Among the records below, find the lines with the word "engineState" and copy them.

▸ **DATA**:
········

Definition set_engine (v : engineState) (r : world) : world :=
  mkWorld v (emitted r) (canceledPreps r) (canceledTokens r) (nextToken r) (preps r) (repls r) (produced r) (disposed r) (started r) (exited r) (runDone r) (returned r).
Definition set_emitted (v : list Event) (r : world) : world :=
  mkWorld (engine r) v (canceledPreps r) (canceledTokens r) (nextToken r) (preps r) (repls r) (produced r) (disposed r) (started r) (exited r) (runDone r) (returned r).
Definition set_canceledPreps (v : gset Z) (r : world) : world :=
  mkWorld (engine r) (emitted r) v (canceledTokens r) (nextToken r) (preps r) (repls r) (produced r) (disposed r) (started r) (exited r) (runDone r) (returned r).
Definition set_canceledTokens (v : gset nat) (r : world) : world :=
  mkWorld (engine r) (emitted r) (canceledPreps r) v (nextToken r) (preps r) (repls r) (produced r) (disposed r) (started r) (exited r) (runDone r) (returned r).
Definition set_nextToken (v : nat) (r : world) : world :=
  mkWorld (engine r) (emitted r) (canceledPreps r) (canceledTokens r) v (preps r) (repls r) (produced r) (disposed r) (started r) (exited r) (runDone r) (returned r).
Definition set_preps (v : list prepWorker) (r : world) : world :=
  mkWorld (engine r) (emitted r) (canceledPreps r) (canceledTokens r) (nextToken r) v (repls r) (produced r) (disposed r) (started r) (exited r) (runDone r) (returned r).
Definition set_repls (v : list replaceWorker) (r : world) : world :=
  mkWorld (engine r) (emitted r) (canceledPreps r) (canceledTokens r) (nextToken r) (preps r) v (produced r) (disposed r) (started r) (exited r) (runDone r) (returned r).
Definition set_produced (v : gset nat) (r : world) : world :=
  mkWorld (engine r) (emitted r) (canceledPreps r) (canceledTokens r) (nextToken r) (preps r) (repls r) v (disposed r) (started r) (exited r) (runDone r) (returned r).
Definition set_disposed (v : gset nat) (r : world) : world :=
  mkWorld (engine r) (emitted r) (canceledPreps r) (canceledTokens r) (nextToken r) (preps r) (repls r) (produced r) v (started r) (exited r) (runDone r) (returned r).
Definition set_started (v : gset nat) (r : world) : world :=
  mkWorld (engine r) (emitted r) (canceledPreps r) (canceledTokens r) (nextToken r) (preps r) (repls r) (produced r) (disposed r) v (exited r) (runDone r) (returned r).
Definition set_exited (v : gset nat) (r : world) : world :=
  mkWorld (engine r) (emitted r) (canceledPreps r) (canceledTokens r) (nextToken r) (preps r) (repls r) (produced r) (disposed r) (started r) v (runDone r) (returned r).
Definition set_runDone (v : bool) (r : world) : world :=
  mkWorld (engine r) (emitted r) (canceledPreps r) (canceledTokens r) (nextToken r) (preps r) (repls r) (produced r) (disposed r) (started r) (exited r) v (returned r).
Definition set_returned (v : option (option error)) (r : world) : world :=
  mkWorld (engine r) (emitted r) (canceledPreps r) (canceledTokens r) (nextToken r) (preps r) (repls r) (produced r) (disposed r) (started r) (exited r) (runDone r) v.

Definition upd (f : engineState → engineState) (w : world) : world := set_engine (f (engine w)) w.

········

▸ **ANSWER**:
Definition set_engine (v : engineState) (r : world) : world :=
Definition upd (f : engineState → engineState) (w : world) : world := set_engine (f (engine w)) w.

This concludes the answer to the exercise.